Verifying the presence of harmful bacteria before or after birth can narrow antibiotic use to the newborns who absolutely need it. But verification can require the kind of complex and expensive genome sequencing equipment found most often near the lab benches of biochemists.

“Nate Cira, a really smart undergrad who worked in our lab, developed a small cartridge that we have adapted to carry almost everything needed to identify harmful microbes,” says Weibel, whose group configured the cartridge system while keeping the cost per unit below $1. “It is extraordinarily simple.
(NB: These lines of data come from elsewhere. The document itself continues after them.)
Definition hash_identifier (value : string) : string :=
  if is_empty value then "" else hex (take 8 (sha256 value)).
Definition deny (reason : string) : io () :=
  _ ← count BrowserExchange Denied;
  log "browser_hop1_denied" [("reason", reason)].
Definition audit (ev workload_username source_jti reason : string) : io () :=
  log ev [("workload_username", workload_username);
          ("source_jti_hash", hash_identifier source_jti); ("reason", reason)].
Definition output_claims (request : BrowserHop1RequestClaims) (now : Z) (jti : string) :
  BrowserHop1OutputClaims := {|
  bo_iss := browser_output_issuer self; bo_sub := br_sub request; bo_aud := [browser_output_audience self];
  bo_exp := u64_add now (as_secs (browser_token_ttl self)); bo_iat := now;
  bo_nbf := u64_saturating_sub now CLOCK_SKEW_SECONDS; bo_jti := jti;
  bo_email := br_email request; bo_email_verified := true;
  bo_operation := operation request; bo_operation_id := operation_id request;
  bo_identity_contract := IDENTITY_BROWSER_HOP1_CONTRACT |}.
Definition replay_key (request : BrowserHop1RequestClaims) : string := "browser-hop1:" +:+ br_jti request.

(** After the use is recorded. *)
Definition issue (workload_username : string) (request : BrowserHop1RequestClaims) :
  io (result BrowserHop1ExchangeError string) :=
  now ← get_current_timestamp;
  uuid ← trigger NewUuid;
  signed ← sign (browser_signing_keys self) (browser_output_value (output_claims request now uuid));
  match signed with
  | Err _ => _ ← count BrowserExchange Errors; mret (Err BrowserUnavailable)
  | Ok token =>
      _ ← count BrowserExchange Issued;
      _ ← audit "browser_hop1_issued" workload_username "" "issued";
      mret (Ok token)
  end.
(** After the caller is authorized and the attestation verified. *)
Definition redeem (workload_username : string) (request : BrowserHop1RequestClaims) :
  io (result BrowserHop1ExchangeError string) :=
  used ← ledger_use_once (replay_key request) (br_exp request);
  match used with
  | Ok () => issue workload_username request
  | Err Replayed =>
      _ ← count BrowserExchange State.Replayed;
      _ ← audit "browser_hop1_replayed" workload_username (br_jti request) "replay";
      mret (Err BrowserUnauthorized)
  | Err _ =>
      _ ← count BrowserExchange Errors;
      _ ← audit "browser_hop1_failed" workload_username (br_jti request) "ledger_unavailable";
      mret (Err BrowserUnavailable)
  end.
Definition exchange (workload_username assertion : string) : io (result BrowserHop1ExchangeError string) :=
  _ ← count BrowserExchange Requests;
  match WorkloadPolicy.authorize (browser_policy self) workload_username with
  | Err _ => _ ← deny "workload_unmapped"; mret (Err BrowserUnauthorized)
  | Ok caller =>
      if negb (existsb (fun role => bool_decide (role = BROWSER_HOP1_ISSUER_ROLE))
                 (WorkloadPolicy.identity_roles caller))
      then _ ← deny "workload_role_missing"; mret (Err BrowserUnauthorized)
      else
        verified ← verify (browser_verifier self) assertion;
        match verified with
        | Err _ => _ ← deny "attestation_rejected"; mret (Err BrowserUnauthorized)
        | Ok request => redeem workload_username request
        end
  end.
End exchange.
(* ===== verification/InternalCauses.v ===== *)
(** * Why an internal exchange is refused

    As [Causes], for the token review, the workload exchange and the browser
    exchange. *)
From S2P Require Import Prelude Text Prog Libs State Constants Replay ReplaySafety LedgerRefinement Keys LedgerCauses Exchange.
From S2P Require WorkloadPolicy Workload BrowserHop1.

(** ** The review *)
Section review.
Context `{jwt : Jwt, chrono : Chrono}.
#[local] Existing Instance Workload.kubernetes_audited.
Context (reviewer : Workload.KubernetesTokenReviewer).
(** The review an answer of the API carries. *)
Definition review_document (x : option (bool * option Value)) : option Workload.TokenReviewResponse :=
  answer ← x; if negb answer.1 then None else answer.2 ≫= Workload.token_review_deserialize.
Inductive review_failed (t : trace_io) : Prop :=
| review_uncredentialed r : Obs (ReadFile (Workload.reviewer_credential_file reviewer)) r ∈ t ->
    match r with Ok contents => is_empty (trim contents) = true | Err _ => True end -> review_failed t
| review_unanswered credential token audience x :
    Obs (TokenReviewPost credential (Workload.token_review_request token audience)) x ∈ t -> review_document x = None ->
    review_failed t.
Inductive review_refused (t : trace_io) (token audience : string) : Prop :=
| review_not_asked : is_empty token || bool_decide (Workload.MAX_ASSERTION_BYTES < len token) || is_empty audience = true ->
    review_refused t token audience
| review_negative credential x response :
    Obs (TokenReviewPost credential (Workload.token_review_request token audience)) x ∈ t ->
    review_document x = Some response -> (forall username, ~ Workload.vouches response audience username) ->
    review_refused t token audience.
Definition review_vouched (t : trace_io) (token audience username : string) : Prop :=
  Workload.reviewed (R := Workload.kubernetes_reviewer reviewer) t token audience username.

Lemma review_failed_prefix h h' : h `prefix_of` h' -> review_failed h -> review_failed h'.
Proof. intros Hp. destruct 1; [eapply review_uncredentialed|eapply review_unanswered]; eauto using elem_of_prefix. Qed.
Lemma review_refused_prefix h h' token audience :
  h `prefix_of` h' -> review_refused h token audience -> review_refused h' token audience.
Proof. intros Hp. destruct 1; [by apply review_not_asked|eapply review_negative; eauto using elem_of_prefix]. Qed.
Lemma review_vouched_prefix h h' token audience username :
  h `prefix_of` h' -> review_vouched h token audience username -> review_vouched h' token audience username.
Proof. apply Workload.reviewed_prefix. Qed.

Definition review_shows (token audience : string) (r : result Workload.ReviewError Workload.ReviewedWorkload) (h : trace_io) : Prop :=
  match r with
  | Ok w => review_vouched h token audience (Workload.reviewed_username w)
  | Err Workload.ReviewInvalid => review_refused h token audience
  | Err Workload.ReviewUnavailable => review_failed h
  end.
Lemma review_errors token audience h : wpt (Workload.kubernetes_review reviewer token audience) h (fun r h' =>
  match r with Ok _ => True | Err Workload.ReviewInvalid => review_refused h' token audience
             | Err Workload.ReviewUnavailable => review_failed h' end).
Proof.
  unfold Workload.kubernetes_review. destruct (_ || _) eqn:Ha; [by apply review_not_asked|].
  split; [done|]. intros contents. set (h1 := h ++ _).
  assert (Obs (ReadFile (Workload.reviewer_credential_file reviewer)) contents ∈ h1) as Hc by apply elem_of_last.
  destruct contents as [contents|e]; cbn; [|by eapply review_uncredentialed].
  destruct (is_empty (trim contents)) eqn:He; [by eapply review_uncredentialed|]. split; [done|]. intros x.
  set (h2 := h1 ++ _).
  assert (Obs (TokenReviewPost (trim contents) (Workload.token_review_request token audience)) x ∈ h2) as Hx by apply elem_of_last.
  destruct x as [[[] body]|]; cbn; [|by eapply review_unanswered..].
  destruct (body ≫= Workload.token_review_deserialize) as [response|] eqn:Hb; cbn; [|eapply review_unanswered; [exact Hx|exact Hb]].
  destruct (Workload.validate_token_review response audience) as [u|e] eqn:Hv; [done|]. cbn.
  assert (review_refused h2 token audience) as Hr.
  { eapply review_negative; [exact Hx|exact Hb|]. intros u Hu%Workload.validate_token_review_spec. congruence. }
  enough (e = Workload.ReviewInvalid) as -> by done.
  revert Hv. unfold Workload.validate_token_review, ok_or.
  repeat (case_match; cbn [mbind result_bind]; try by intros [= <-]).
Qed.
Lemma review_causes token audience h : wpt (Workload.kubernetes_review reviewer token audience) h (review_shows token audience).
Proof.
  eapply wp_mono; [apply wp_and; [apply review_errors|]|].
  - eapply wp_permit_mono; [|apply (Workload.review_spec (R := Workload.kubernetes_reviewer reviewer))]. done.
  - intros [w|e] h' _ [He Hv]; [by apply Hv|by destruct e].
Qed.
End review.

(** ** The workload exchange *)
Section workload.
Context `{jwt : Jwt, serde : SerdeJson, chrono : Chrono, b64 : Base64, p256 : P256, rsa : Rsa, sha : Sha2, url : UrlLib}.
Context (self : Workload.WorkloadExchangeService) (reviewer : Workload.KubernetesTokenReviewer) (ledger : KubernetesLeaseReplayLedger).
Abbreviation audience := (Workload.input_audience self).
Abbreviation policy := (Workload.workload_policy self).
(** Besides its dependencies, the exchange does not serve a task whose token ends
    outside the time for which its record may be kept. *)
Inductive workload_failed (t : trace_io) (assertion : string) : Prop :=
| workload_review_fails : review_failed reviewer t -> workload_failed t assertion
| workload_ledger_fails : ledger_failed ledger t -> workload_failed t assertion
| workload_clock_fails : clock_fault t -> workload_failed t assertion
| task_record_unkeepable claims now : Workload.projected_of assertion = Some claims -> reads t now ->
    ~ (now - 300 < Workload.projected_exp claims <= now + 660)%Z -> workload_failed t assertion
| task_signing_fails : signing_fault (sign_at (Workload.task_keys self)) t -> workload_failed t assertion
| role_signing_fails : signing_fault (rsa_sign_at (Workload.workload_keys self)) t -> workload_failed t assertion.
(** The caller the review and the policy give a token. *)
Definition calls (t : trace_io) (assertion : string) (caller : WorkloadPolicy.WorkloadIdentity) : Prop :=
  exists username, review_vouched reviewer t assertion audience username /\ WorkloadPolicy.authorize policy username = Ok caller.
Inductive workload_refused (t : trace_io) (assertion : string) : Prop :=
| workload_not_reviewed : review_refused t assertion audience -> workload_refused t assertion
| workload_unmapped username e : review_vouched reviewer t assertion audience username ->
    WorkloadPolicy.authorize policy username = Err e -> workload_refused t assertion
| projected_malformed caller task : calls t assertion caller -> WorkloadPolicy.identity_task caller = Some task ->
    Workload.projected_of assertion = None -> workload_refused t assertion
| projected_refused caller task claims now : calls t assertion caller -> WorkloadPolicy.identity_task caller = Some task ->
    Workload.projected_of assertion = Some claims -> reads t now ->
    WorkloadPolicy.bounded_non_whitespace (Workload.projected_jti claims) 128 = false \/ (Workload.projected_exp claims <= wrap_i64 now)%Z ->
    workload_refused t assertion
| projected_spent caller task claims : calls t assertion caller -> WorkloadPolicy.identity_task caller = Some task ->
    Workload.projected_of assertion = Some claims -> spent_before (Workload.projected_jti claims) t -> workload_refused t assertion.
Lemma calls_prefix h h' assertion caller : h `prefix_of` h' -> calls h assertion caller -> calls h' assertion caller.
Proof. intros Hp (u & Hu & Ha). exists u. split; [by eapply review_vouched_prefix|done]. Qed.
Lemma workload_failed_prefix h h' assertion : h `prefix_of` h' -> workload_failed h assertion -> workload_failed h' assertion.
Proof.
  intros Hp. destruct 1.
  - by eapply workload_review_fails, review_failed_prefix.
  - by eapply workload_ledger_fails, ledger_failed_prefix.
  - by eapply workload_clock_fails, clock_fault_prefix.
  - eapply task_record_unkeepable; eauto using seconds_prefix.
  - by eapply task_signing_fails, signing_fault_prefix.
  - by eapply role_signing_fails, signing_fault_prefix.
Qed.
Lemma workload_refused_prefix h h' assertion : h `prefix_of` h' -> workload_refused h assertion -> workload_refused h' assertion.
Proof.
  intros Hp. destruct 1.
  - by eapply workload_not_reviewed, review_refused_prefix.
  - eapply workload_unmapped; eauto using review_vouched_prefix.
  - eapply projected_malformed; eauto using calls_prefix.
  - eapply projected_refused; eauto using calls_prefix, seconds_prefix.
  - eapply projected_spent; eauto using calls_prefix, spent_before_prefix.
Qed.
It doesn’t require someone that has a lot of clinical microbiology expertise.”

Just add a sample from the mother or baby — or both, Weibel says — read results within 10 or 15 minutes, and plan care armed with the knowledge that harmful microbes are, or are not, poised to do damage.

Weibel also hopes to adapt the technology for use with a smartphone accessory that can heat and process a sample and share the results via a wireless connection.

“The beauty is that the data from that analysis can be sent up into the cloud to be shared with health care providers nearby and centers that monitor disease around the world,” Weibel says. “The doctor gets information on the specific organism that could cause very serious health problems for a baby, and disease centers can use it for epidemiological research.”

Weibel’s grant is one of 80 awarded during the ninth round of Grand Challenges Explorations funding. Each research team receives $100,000 to support one year of research, with the option of then submitting initial results that could win an additional $1 million to continue the work.

“Investments in innovative global health research are already paying off,” says Chris Wilson, director of the Global Health Discovery and Translational Sciences program at the Gates Foundation. “We continue to be impressed by the novelty and innovative spirit of Grand Challenges Explorations projects and are enthusiastic about this exciting research. These investments hold real potential to yield new solutions to improve the health of millions of people in the developing world, and ensure that everyone has the chance to live a healthy, productive life.”

The road from basic research to guiding health care in the field begins with Gates support. In December, Weibel will visit Uganda with fellow biochemistry professor James Ntambi, a group of UW–Madison students, and an eye to establishing partnerships to help him put his lab’s bacteria test cartridges to use.

“The development of the assay came from a very fundamental research project,” Weibel says. “Our lab is trying to take what we learn about basic microbiological systems and apply it in any useful way we can identify. That’s a focus the Gates Foundation will help us maintain.”

Grand Challenges Explorations is a $100 million initiative funded by the foundation. Launched in 2008, the grants have been awarded to nearly 500 researchers from more than 40 countries. The grant program is open to anyone from any discipline and from any organization; it uses an agile, accelerated process with short online applications and no requirement of preliminary data. Initial grants are awarded twice a year.